Roma, 26 mar. (askanews) – Federvini accoglie con favore il voto espresso oggi in plenaria dal Parlamento europeo sulle proposte legislative volte ad attuare gli aspetti tariffari dell’accordo commerciale tra Unione europea e Stati Uniti, raggiunto lo scorso luglio in Scozia. La decisione per Federvini rappresenta un passaggio significativo verso il superamento delle tensioni commerciali transatlantiche, segnando una ripresa concreta del dialogo tra le due sponde dell’Atlantico. Dopo una fase di stallo e incertezza, il voto del Parlamento europeo costituisce “un segnale positivo nella direzione di un confronto costruttivo e orientato alla stabilità”.
“Il voto odierno del Parlamento europeo rappresenta un segnale importante di responsabilità, che va nella direzione auspicata.

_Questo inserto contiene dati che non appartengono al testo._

(** The result code and the table. *)
Definition lmb_add_region (rgn : lmb_region) (b s : Z) : option (Z * lmb_region) :=
  if (cnt rgn =? 1) && (size (at_ rgn 0) =? 0) then Some (0, put rgn 0 (Prop_ b s))
  else
    match coalesce_loop (Z.to_nat (cnt rgn)) 0 rgn b s with
    | Same => Some (0, rgn)
    | Extended i rgn =>
        if (Z.of_nat i <? u32 (cnt rgn - 1)) && negb (lmb_regions_adjacent rgn i (S i) =? 0)
        then rgn ← lmb_coalesce_regions rgn i (S i); Some (2, rgn)
        else Some (1, rgn)
    | NotFound =>
        let i := cnt rgn in
        let '(coalesced, orgn) :=
          if (i <? u32 (cnt rgn - 1)) &&
             negb (lmb_regions_adjacent rgn (Z.to_nat i) (S (Z.to_nat i)) =? 0)
          then (true, lmb_coalesce_regions rgn (Z.to_nat i) (S (Z.to_nat i)))
          else (false, Some rgn) in
        rgn ← orgn;
        if coalesced : bool then Some (1, rgn)
        else if MAX_LMB_REGIONS <=? cnt rgn then Some (-1, rgn)
        else
          let r := insert_loop (Z.to_nat (cnt rgn)) (region rgn) b s in
          let r := if b <? base (get r 0) then <[0%nat := Prop_ b s]> r else r in
          Some (0, Region (cnt rgn + 1) (rsize rgn) r)
    end.

Definition lmb_add (l : lmb) (b s : Z) : option (Z * lmb) :=
  '(rc, rgn) ← lmb_add_region (memory l) b s; Some (rc, Lmb rgn (reserved l)).

Definition lmb_reserve (l : lmb) (b s : Z) : option (Z * lmb) :=
  '(rc, rgn) ← lmb_add_region (reserved l) b s; Some (rc, Lmb (memory l) rgn).

(** The search of [lmb_free]: the first entry the range lies in. *)
Fixpoint free_loop (n i : nat) (rgn : lmb_region) (b end_ : Z) : option nat :=
  match n with
  | O => None
  | S n =>
      let rgnbegin := base (at_ rgn i) in
      let rgnend := u32 (rgnbegin + size (at_ rgn i)) in
      if (rgnbegin <=? b) && (end_ <=? rgnend) then Some i
      else free_loop n (S i) rgn b end_
  end.

Definition lmb_free (l : lmb) (b s : Z) : option (Z * lmb) :=
  let rgn := reserved l in
  let end_ := u32 (b + s) in
  match free_loop (Z.to_nat (cnt rgn)) 0 rgn b end_ with
  | None => Some (-1, l)
  | Some i =>
      let rgnbegin := base (at_ rgn i) in
      let rgnsize := size (at_ rgn i) in
      let rgnend := u32 (rgnbegin + rgnsize) in
      if (rgnbegin =? b) && (rgnend =? end_) then
        rgn ← lmb_remove_region rgn i; Some (0, Lmb (memory l) rgn)
      else if rgnbegin =? b then
        Some (0, Lmb (memory l) (put rgn i (Prop_ end_ (u32 (rgnsize - s)))))
      else if rgnend =? end_ then
        Some (0, Lmb (memory l) (put rgn i (Prop_ rgnbegin (u32 (rgnsize - s)))))
      else
        let rgn := put rgn i (Prop_ rgnbegin (u32 (b - rgnbegin))) in
        '(rc, rgn) ← lmb_add_region rgn end_ (u32 (rgnend - end_));
        Some (rc, Lmb (memory l) rgn)
  end.

Fixpoint overlaps_loop (n i : nat) (rgn : lmb_region) (b s : Z) : Z :=
  match n with
  | O => -1
  | S n =>
      if lmb_addrs_overlap b s (base (at_ rgn i)) (size (at_ rgn i)) then Z.of_nat i
      else overlaps_loop n (S i) rgn b s
  end.

Definition lmb_overlaps_region (rgn : lmb_region) (b s : Z) : Z :=
  overlaps_loop (Z.to_nat (cnt rgn)) 0 rgn b s.

(** [addr & ~(size - 1)] and [(addr + (size - 1)) & ~(size - 1)]. *)
Definition lmb_align_down (addr sz : Z) : Z := Z.land addr (u32 (Z.lnot (u32 (sz - 1)))).
Definition lmb_align_up (addr sz : Z) : Z :=
  Z.land (u32 (addr + u32 (sz - 1))) (u32 (Z.lnot (u32 (sz - 1)))).

(** How the search below one memory block ends: [Next] tries the block
    before it. *)
Inductive found := Done (alloc : Z) (rsv : lmb_region) | Next.

(** [while (base && lmbbase <= base)]: [None] is fuel run out or an array
    overrun. *)
Fixpoint alloc_loop (fuel : nat) (rsv : lmb_region) (lmbbase b sz align : Z) : option found :=
  match fuel with
  | O => None
  | S fuel =>
      if negb (b =? 0) && (lmbbase <=? b) then
        let j := lmb_overlaps_region rsv b sz in
        if j <? 0 then
          '(rc, rsv') ← lmb_add_region rsv b (lmb_align_up sz align);
          if rc <? 0 then Some (Done 0 rsv') else Some (Done b rsv')
        else
          let res_base := base (at_ rsv (Z.to_nat j)) in
          if res_base <? sz then Some Next
          else alloc_loop fuel rsv lmbbase (lmb_align_down (u32 (res_base - sz)) align) sz align
      else Some Next
  end.

(** Where the search below block [i] starts, if the block is tried at all. *)
Definition start_base (lmbbase lmbsize sz align max_addr : Z) : option Z :=
  if lmbsize <? sz then None
  else if max_addr =? LMB_ALLOC_ANYWHERE then
    Some (lmb_align_down (u32 (u32 (lmbbase + lmbsize) - sz)) align)
  else if lmbbase <? max_addr then
    Some (lmb_align_down (u32 (Z.min (u32 (lmbbase + lmbsize)) max_addr - sz)) align)
  else None.

(** The loop over the memory blocks, from [k - 1] down. *)
Fixpoint blocks_loop (fuel k : nat) (l : lmb) (sz align max_addr : Z) : option (Z * lmb) :=
  match k with
  | O => Some (0, l)
  | S i =>
      let m := at_ (memory l) i in
      match start_base (base m) (size m) sz align max_addr with
      | None => blocks_loop fuel i l sz align max_addr
      | Some b =>
          f ← alloc_loop fuel (reserved l) (base m) b sz align;
          match f with
          | Done alloc rsv => Some (alloc, Lmb (memory l) rsv)
          | Next => blocks_loop fuel i l sz align max_addr
          end
      end
  end.

Definition __lmb_alloc_base (fuel : nat) (l : lmb) (sz align max_addr : Z) : option (Z * lmb) :=
  blocks_loop fuel (Z.to_nat (cnt (memory l))) l sz align max_addr.

(** [lmb_alloc_base] also reports a failure on the console. *)
Definition lmb_alloc_base (fuel : nat) (l : lmb) (sz align max_addr : Z)
    : option (Z * lmb * bool) :=
  '(alloc, l) ← __lmb_alloc_base fuel l sz align max_addr;
  Some (alloc, l, alloc =? 0).

Definition lmb_alloc (fuel : nat) (l : lmb) (sz align : Z) : option (Z * lmb * bool) :=
  lmb_alloc_base fuel l sz align LMB_ALLOC_ANYWHERE.

Fixpoint is_reserved_loop (n i : nat) (rgn : lmb_region) (addr : Z) : Z :=
  match n with
  | O => 0
  | S n =>
      let upper := u32 (base (at_ rgn i) + size (at_ rgn i) - 1) in
      if (base (at_ rgn i) <=? addr) && (addr <=? upper) then 1
      else is_reserved_loop n (S i) rgn addr
  end.

Definition lmb_is_reserved (l : lmb) (addr : Z) : Z :=
  is_reserved_loop (Z.to_nat (cnt (reserved l))) 0 (reserved l) addr.

(** ** The abstract view of a table *)

Definition entries (rgn : lmb_region) : list lmb_property :=
  take (Z.to_nat (cnt rgn)) (region rgn).

Definition inside (p : lmb_property) (a : Z) : Prop := base p <= a < base p + size p.
Definition covers (l : list lmb_property) (a : Z) : Prop := Exists (fun p => inside p a) l.

(** A range that does not wrap around the address space. *)
Definition range_ok (p : lmb_property) : Prop :=
  0 <= base p /\ 0 <= size p /\ base p + size p < 2 ^ 32.

Definition below (p q : lmb_property) : Prop := base p < base q.
Definition sorted : list lmb_property -> Prop := StronglySorted below.

Record wf (rgn : lmb_region) : Prop := {
  wf_length : length (region rgn) = 9%nat;
  wf_cnt : 1 <= cnt rgn <= 8;
  wf_ranges : Forall range_ok (entries rgn);
  wf_sorted : sorted (entries rgn)
}.

(** ** What [lmb_add_region] does to the list of live entries *)

Section Added.
Variables b s : Z.

(** Extending the entry that the new range touches. *)
Inductive extends : list lmb_property -> list lmb_property -> Prop :=
| ext_front p e q : b + s = base e ->
    extends (p ++ e :: q) (p ++ Prop_ b (size e + s) :: q)
| ext_back p e q : base e + size e = b ->
    extends (p ++ e :: q) (p ++ Prop_ (base e) (size e + s) :: q).

(** Merging two entries that touch. *)
Inductive merges : list lmb_property -> list lmb_property -> Prop :=
| merge_two p e1 e2 q :
    base e2 = base e1 + size e1 ->
    merges (p ++ e1 :: e2 :: q) (p ++ Prop_ (base e1) (size e1 + size e2) :: q).

Inductive added : Z -> list lmb_property -> list lmb_property -> Prop :=
| add_dummy e : size e = 0 -> added 0 [e] [Prop_ b s]
| add_same l : Prop_ b s ∈ l -> added 0 l l
| add_extend l l' : extends l l' -> added 1 l l'
| add_merge l l1 l' : extends l l1 -> merges l1 l' -> added 2 l l'
| add_insert p q : Forall (fun x => base x <= b) p -> Forall (fun x => b < base x) q ->
    added 0 (p ++ q) (p ++ Prop_ b s :: q).

Definition new_range : Prop := 0 <= b /\ 0 <= s /\ b + s < 2 ^ 32.

Lemma covers_app l r a : covers (l ++ r) a <-> covers l a \/ covers r a.
Proof. apply Exists_app. Qed.

Lemma covers_cons p l a : covers (p :: l) a <-> inside p a \/ covers l a.
Proof. apply Exists_cons. Qed.

Lemma extends_ok l l' :
  new_range -> Forall range_ok l -> sorted l -> extends l l' ->
  Forall range_ok l' /\ (forall a, covers l' a <-> covers l a \/ inside (Prop_ b s) a) /\
  (Forall (fun x => ~ (b <= base x < b + s)) l -> sorted l').
Proof.
  intros (Hb & Hs & Hbs) Hr Hl He. destruct He as [p e q E|p e q E].
  all: rewrite Forall_app, Forall_cons in Hr; destruct Hr as (Hp & (He0 & He1 & He2) & Hq).
  all: split; [rewrite Forall_app, Forall_cons; unfold range_ok; simpl; repeat split; done || lia|].
  all: split; [intros a; rewrite !covers_app, !covers_cons; unfold inside; simpl|intros Hn].
  - destruct (decide (b <= a < b + s)); destruct (decide (base e <= a < base e + size e)); intuition lia.
  - unfold sorted in *. apply StronglySorted_app in Hl as (Hpq & Hsp & Hsq).
    inversion Hsq as [|? ? Hsq' Heq]; subst.
    apply StronglySorted_app. split; [|split; [done|]].
    + intros x y Hx Hy. rewrite Forall_app in Hn. destruct Hn as [Hn _].
      rewrite Forall_forall in Hn. specialize (Hn x Hx).
      pose proof (Hpq x e Hx ltac:(by left)) as Hxe. unfold below in *.
      apply elem_of_cons in Hy as [->|Hy]; simpl; [lia|].
      apply (Hpq x y Hx). by right.
    + constructor; [done|]. eapply Forall_impl; [exact Heq|]. unfold below. simpl. lia.
  - destruct (decide (b <= a < b + s)); destruct (decide (base e <= a < base e + size e)); intuition lia.
  - unfold sorted in *. apply StronglySorted_app in Hl as (Hpq & Hsp & Hsq).
    inversion Hsq as [|? ? Hsq' Heq]; subst.
    apply StronglySorted_app. split; [|split; [done|by constructor]].
    intros x y Hx Hy. apply elem_of_cons in Hy as [->|Hy].
    + apply (Hpq x e Hx). by left.
    + apply (Hpq x y Hx). by right.
Qed.

Lemma merges_ok l l' :
  Forall range_ok l -> merges l l' ->
  Forall range_ok l' /\ (forall a, covers l' a <-> covers l a) /\ (sorted l -> sorted l').
Proof.
  intros Hr Hm. destruct Hm as [p e1 e2 q E].
  rewrite Forall_app, !Forall_cons in Hr.
  destruct Hr as (Hp & (H10 & H11 & H12) & (H20 & H21 & H22) & Hq).
  split; [rewrite Forall_app, Forall_cons; unfold range_ok; simpl; repeat split; done || lia|].
  split; [intros a; rewrite !covers_app, !covers_cons; unfold inside; simpl|intros Hl].
  - destruct (decide (base e1 <= a < base e1 + size e1));
      destruct (decide (base e2 <= a < base e2 + size e2)); intuition lia.
  - apply StronglySorted_app in Hl as (Hpq & Hsp & Hsq).
    apply StronglySorted_cons in Hsq as [He1 Hsq]. apply StronglySorted_cons in Hsq as [He2 Hsq].
    apply Forall_cons in He1 as [He12 He1]. unfold below in He12.
    apply StronglySorted_app. split; [|split; [done|by constructor]].
    intros x y Hx Hy. apply elem_of_cons in Hy as [->|Hy].
    + apply (Hpq x e1 Hx). by left.
    + apply (Hpq x y Hx). by do 2 right.
Qed.

Lemma insert_ok p q :
  new_range -> Forall range_ok (p ++ q) -> sorted (p ++ q) ->
  Forall (fun x => base x <= b) p -> Forall (fun x => b < base x) q ->
  Forall range_ok (p ++ Prop_ b s :: q) /\
  (forall a, covers (p ++ Prop_ b s :: q) a <-> covers (p ++ q) a \/ inside (Prop_ b s) a) /\
  (Forall (fun x => base x <> b) (p ++ q) -> sorted (p ++ Prop_ b s :: q)).
Proof.
  intros (Hb & Hs & Hbs) Hr Hl Hp Hq. apply Forall_app in Hr as [Hrp Hrq].
  split; [rewrite Forall_app, Forall_cons; unfold range_ok; simpl; repeat split; done || lia|].
  split; [intros a; rewrite !covers_app, !covers_cons; tauto|].
  intros Hn. apply Forall_app in Hn as [Hn _].
  apply StronglySorted_app in Hl as (Hpq & Hsp & Hsq).
  apply StronglySorted_app. split; [|split; [done|by constructor]].
  intros x y Hx Hy. apply elem_of_cons in Hy as [->|Hy]; [|by apply Hpq].
  rewrite Forall_forall in Hp, Hn. specialize (Hp x Hx). specialize (Hn x Hx).
  unfold below. simpl. lia.
Qed.

(** Whatever way the range is added, the table covers exactly what it
    covered and the range; it stays sorted when no entry starts inside the
    range. *)
Lemma added_ok rc l l' :
  new_range -> Forall range_ok l -> sorted l -> added rc l l' ->
  Forall range_ok l' /\ (forall a, covers l' a <-> covers l a \/ inside (Prop_ b s) a) /\
  (Forall (fun x => ~ (b <= base x < b + s)) l -> 0 < s -> sorted l').
Proof.
  intros Hnew Hr Hl Ha. destruct Ha as [e E|l Hin|l l' He|l l1 l' He Hm|p q Hp Hq].
  - destruct Hnew as (? & ? & ?). split; [repeat constructor; done|].
    split; [|intros; repeat constructor]. intros a. unfold covers.
    rewrite !Exists_cons, Exists_nil. unfold inside. simpl. rewrite E. intuition lia.
  - split; [done|]. split; [|done]. intros a. split; [by left|intros [H|H]; [done|]].
    apply Exists_exists. by eexists.
  - destruct (extends_ok l l' Hnew Hr Hl He) as (? & ? & ?). auto.
  - destruct (extends_ok l l1 Hnew Hr Hl He) as (Hr1 & Hc1 & Hs1).
    destruct (merges_ok l1 l' Hr1 Hm) as (Hr2 & Hc2 & Hs2).
    split; [done|split; [intros a; by rewrite Hc2|auto]].
  - destruct (insert_ok p q Hnew Hr Hl Hp Hq) as (? & ? & H). split; [done|split; [done|]].
    intros Hn Hs. apply H. eapply Forall_impl; [exact Hn|]. simpl. lia.
Qed.
End Added.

Si tratta di un passo concreto che contribuisce a sbloccare una fase di incertezza e a ristabilire le condizioni per un dialogo costruttivo con gli Stati Uniti – commenta il presidente di Federvini Giacomo Ponti – È ora fondamentale proseguire lungo questa strada, favorendo un confronto continuativo e strutturato tra le istituzioni europee e le autorità statunitensi”.
Per il settore vitivinicola “il rafforzamento di un quadro commerciale stabile e orientato alla progressiva eliminazione dei dazi rappresenta una priorità, a beneficio delle imprese e dei consumatori su entrambe le sponde dell’Atlantico”.
Federvini sottolinea come sia essenziale preservare un quadro commerciale stabile per il settore dei vini, degli spiriti e degli aceti, fortemente esposti ai mercati internazionali e in particolare a quello statunitense, da sempre strategico per l’export del comparto.
Federvini incoraggia ora le istituzioni europee a proseguire speditamente nel confronto interistituzionale per giungere all’attuazione dell’accordo, consolidando i progressi compiuti ed evitando il riemergere di elementi di incertezza. La Federazione ribadisce infine l’importanza di mantenere aperto e costante il canale di dialogo con gli Stati Uniti, nella convinzione che solo attraverso un confronto continuo sia possibile costruire un contesto commerciale equo, stabile e favorevole alla crescita delle filiere produttive europee.